▶ Your task:
Using the data below, copy out all lines with the word "eexists".

*** Opening Provided records ***

(** C10: a [- Category: ] line of the header whose remainder trims to the
    empty string makes [LoadNote] fail with the category mismatch error and
    not with the missing metadata error: the base name of the parent
    directory is never empty.  The remainder trims to the empty string when
    it is Unicode white space throughout; the line is any token of the
    scanner behind the title bar, also the unterminated last line. *)
Theorem C10_empty_category :
  forall (canonPath : string -> string) (open : string -> result Stream)
         (path : string) (cfg : Config) (f : Stream)
         (pre : list string) (line : string) (note : Note),
    open path = Ok f ->
    delivered (data f) pre line ->
    scanPrefix path (mkNote cfg "" None time.zero (filepath.Base path) "") false pre
      = Some (note, true) ->
    strings.HasPrefix line "- Category: " = true ->
    strings.TrimSpace (Str.drop 12 line) = "" ->
    filepath.Base (filepath.Dir path) <> ""
    /\ LoadNote canonPath open path cfg =
       Err (errMismatch (filepath.Base (filepath.Dir path)) "")
    /\ LoadNote canonPath open path cfg <> Err (errMissing canonPath path).
Proof.
  intros cp open path cfg f pre line note Ho Hd Hpre Hp He.
  pose proof (Base_not_nil (filepath.Dir path)) as Hb.
  assert (LoadNote cp open path cfg =
          Err (errMismatch (filepath.Base (filepath.Dir path)) "")) as R.
  { rewrite <- He.
    apply (LoadNote_mismatch cp open path cfg f pre line note); try done.
    by rewrite He. }
  split; [done |]. split; [done |].
  rewrite R. unfold errMismatch, errMissing. intros [= E].
Qed.

Lemma C10_empty_category_witness :
  LoadNote id (fun _ => Ok (mkStream ("Title
=====
- Category:  " +:+ nbsp +:+ ideographicSpace +:+ "
- Tags: a
") None)) "/n/blog/p.md" (mkConfig "/n" "")
  = Err (New "Category does not match between file path and file content, in path 'blog' v.s. in file ''").
Proof.
  pose (f := mkStream ("Title
=====
- Category:  " +:+ nbsp +:+ ideographicSpace +:+ "
- Tags: a
") None).
  refine (proj1 (proj2 (C10_empty_category id (fun _ => Ok f) "/n/blog/p.md" (mkConfig "/n" "") f
            ["Title
"; "=====
"] ("- Category:  " +:+ nbsp +:+ ideographicSpace)
            (mkNote (mkConfig "/n" "") "" None time.zero "p.md" "Title") eq_refl _ _ _ _))).
  - left. exists ("- Category:  " +:+ nbsp +:+ ideographicSpace +:+ "
"), ["- Tags: a
"], "". by vm_compute.
  - by vm_compute.
  - by vm_compute.
  - by vm_compute.
Defined.

Lemma scanLine_no_bar (path : string) (note : Note) (line : string) :
  reTitleBar line = false ->
  scanLine path note false line = next (withTitle note line) false.
Proof. intros H. unfold scanLine. simpl. by rewrite H. Qed.

Lemma next_no_category (note : Note) (tf : bool) :
  Category note = "" -> next note tf = Continue note tf.
Proof. intros H. unfold next, complete. by rewrite H. Qed.

(** Before the bar the loop only keeps the last line as the title. *)
Lemma scanPrefix_no_bar (path : string) (pre : list string) (note : Note) :
  Category note = "" ->
  Forall (fun l => Str.len l <= bufio.MaxScanTokenSize /\ reTitleBar (token l) = false) pre ->
  scanPrefix path note false pre
  = Some (withTitle note (default (Title note) (last (token <$> pre))), false).
Proof.
  revert note; induction pre as [|l pre IH]; intros note Hc H.
  - by destruct note.
  - apply Forall_cons in H as [[Hl Hb] H]. simpl.
    destruct (bufio.MaxScanTokenSize <? Str.len l) eqn:E; [lia |].
    rewrite scanLine_no_bar, next_no_category by done.
    rewrite IH by done. f_equal. unfold withTitle. cbn [Cfg Category Tags Created File Title].
    f_equal. f_equal.
    change (list_fmap string string token pre) with (token <$> pre).
    generalize (token <$> pre). intros [|x xs]; [done |].
    rewrite last_cons_cons. destruct (last (x :: xs)) eqn:El; [done |].
    by apply last_None in El.
Qed.

Lemma scanLine_title_kept (path : string) (note : Note) (line : string) :
  match scanLine path note true line with
  | Continue n t | Break n t => Title n = Title note /\ t = true
  | Return _ => True
  end.
Proof.
  unfold scanLine, next. simpl negb. cbv iota.
  repeat match goal with
         | |- context [if ?b then _ else _] => destruct b
         | |- context [match time.Parse ?v with _ => _ end] => destruct (time.Parse v)
         end; done.
Qed.

Lemma scanLoop_title_kept (path : string) (pending : list string) (tl : string)
    (stop : error) (note n : Note) (t : bool) (serr : option error) :
  scanLoop path note true pending tl stop = Ok (n, t, serr) ->
  Title n = Title note /\ (serr = None -> t = true).
Proof.
  revert note; induction pending as [|l pending IH]; intros note; simpl.
  - destruct (bufio.MaxScanTokenSize <=? Str.len tl); [by intros [= <- <- <-] |].
    destruct (decide (tl = "")); [by intros [= <- <- <-] |].
    pose proof (scanLine_title_kept path note (bufio.dropCR tl)) as K.
    destruct (scanLine path note true (bufio.dropCR tl)); try done;
      intros [= <- <- <-]; by destruct K.
  - destruct (bufio.MaxScanTokenSize <? Str.len l); [by intros [= <- <- <-] |].
    pose proof (scanLine_title_kept path note (bufio.dropCR (bufio.chomp l))) as K.
    destruct (scanLine path note true (bufio.dropCR (bufio.chomp l))) as [n' t'|n' t'|]; try done.
    + destruct K as [K ->]. intros H. apply IH in H. by rewrite <- K.
    + intros [= <- <- <-]. by destruct K.
Qed.

(** Without a bar the loop runs to the end of the stream with no title
    found. *)
Lemma scanLoop_no_bar (path : string) (pending : list string) (tl : string) (note : Note) :
  Category note = "" ->
  Forall (fun l => Str.len l <= bufio.MaxScanTokenSize /\ reTitleBar (token l) = false) pending ->
  Str.len tl < bufio.MaxScanTokenSize ->
  reTitleBar (bufio.dropCR tl) = false ->
  exists n, scanLoop path note false pending tl EOF = Ok (n, false, None).
Proof.
  revert note; induction pending as [|l pending IH]; intros note Hc H Ht Hb.
  - simpl. destruct (bufio.MaxScanTokenSize <=? Str.len tl) eqn:E; [lia |].
    destruct (decide (tl = "")); [by eexists |].
    rewrite scanLine_no_bar, next_no_category by done. by eexists.
  - apply Forall_cons in H as [[Hl Hbl] H]. simpl.
    destruct (bufio.MaxScanTokenSize <? Str.len l) eqn:E; [lia |].
    fold (token l). rewrite scanLine_no_bar, next_no_category by done.
    by apply IH.
Qed.

(** C3: before the title bar is found every line that is not a bar
    replaces the stored title, so a loaded note has the last line before
    the first bar as its title, or ["(no title)"] when no line, or the
    empty line, came last before the bar; a file that ends without any bar
    fails to load with the error for the missing title. *)
Theorem C3_title :
  forall (canonPath : string -> string) (open : string -> result Stream)
         (path : string) (cfg : Config) (f : Stream),
    open path = Ok f ->
    (forall (note : Note) (line : string),
        reTitleBar line = false ->
        scanLine path note false line = next (withTitle note line) false)
    /\ (forall (pre : list string) (bar : string) (later : list string) (tl : string) (n : Note),
          bufio.cut (data f) = (pre ++ bar :: later, tl) ->
          Forall (fun l => Str.len l <= bufio.MaxScanTokenSize
                           /\ reTitleBar (token l) = false) pre ->
          Str.len bar <= bufio.MaxScanTokenSize ->
          reTitleBar (token bar) = true ->
          LoadNote canonPath open path cfg = Ok n ->
          Title n = titleBefore (token <$> pre))
    /\ (forall (lines : list string) (tl : string),
          bufio.cut (data f) = (lines, tl) ->
          fault f = None ->
          Forall (fun l => Str.len l <= bufio.MaxScanTokenSize
                           /\ reTitleBar (token l) = false) lines ->
          Str.len tl < bufio.MaxScanTokenSize ->
          reTitleBar (bufio.dropCR tl) = false ->
          LoadNote canonPath open path cfg = Err (errNoTitle canonPath path)).
Proof.
  intros cp open path cfg f Ho. split; [intros; by apply scanLine_no_bar |]. split.
  - intros pre bar later tl n Hc Hpre Hl Hb.
    unfold LoadNote, loadFrom, bufio.NewReader. rewrite Ho, Hc.
    cbn [bufio.pending bufio.rest bufio.stop].
    rewrite (scanLoop_prefix _ _ _ _ _ _ _ _ _
               (scanPrefix_no_bar path pre (mkNote cfg "" None time.zero (filepath.Base path) "")
                                  eq_refl Hpre)).
    cbn [scanLoop].
    destruct (bufio.MaxScanTokenSize <? Str.len bar) eqn:E; [lia |].
    fold (token bar). unfold scanLine at 1. simpl negb. cbv iota. rewrite Hb.
    rewrite next_no_category by (by destruct (decide _)).
    match goal with |- context [scanLoop path ?x true later tl ?s] =>
      pose proof (scanLoop_title_kept path later tl s x) as K;
      destruct (scanLoop path x true later tl s) as [[[n' t'] serr]|e] end; [| done].
    specialize (K n' t' serr eq_refl) as [K _].
    destruct serr; [done |].
    assert (Title n' = titleBefore (token <$> pre)) as Ht.
    { rewrite K. unfold titleBefore. cbn [Title withTitle].
      destruct (last (token <$> pre)) as [t|]; simpl; [| done].
      destruct (decide (t = "")); by simplify_eq. }
    repeat (case_match; try done); by intros [= <-].
  - intros lines tl Hc Hf Hlines Htl Hb.
    unfold LoadNote, loadFrom, bufio.NewReader. rewrite Ho, Hc.
    cbn [bufio.pending bufio.rest bufio.stop].
    unfold ending. rewrite Hf.
    by destruct (scanLoop_no_bar path lines tl (mkNote cfg "" None time.zero (filepath.Base path) "")
                   eq_refl Hlines Htl Hb) as [n ->].
Qed.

*** Closing Provided records ***

▶ Task output:
    destruct (decide (tl = "")); [by eexists |].
    rewrite scanLine_no_bar, next_no_category by done. by eexists.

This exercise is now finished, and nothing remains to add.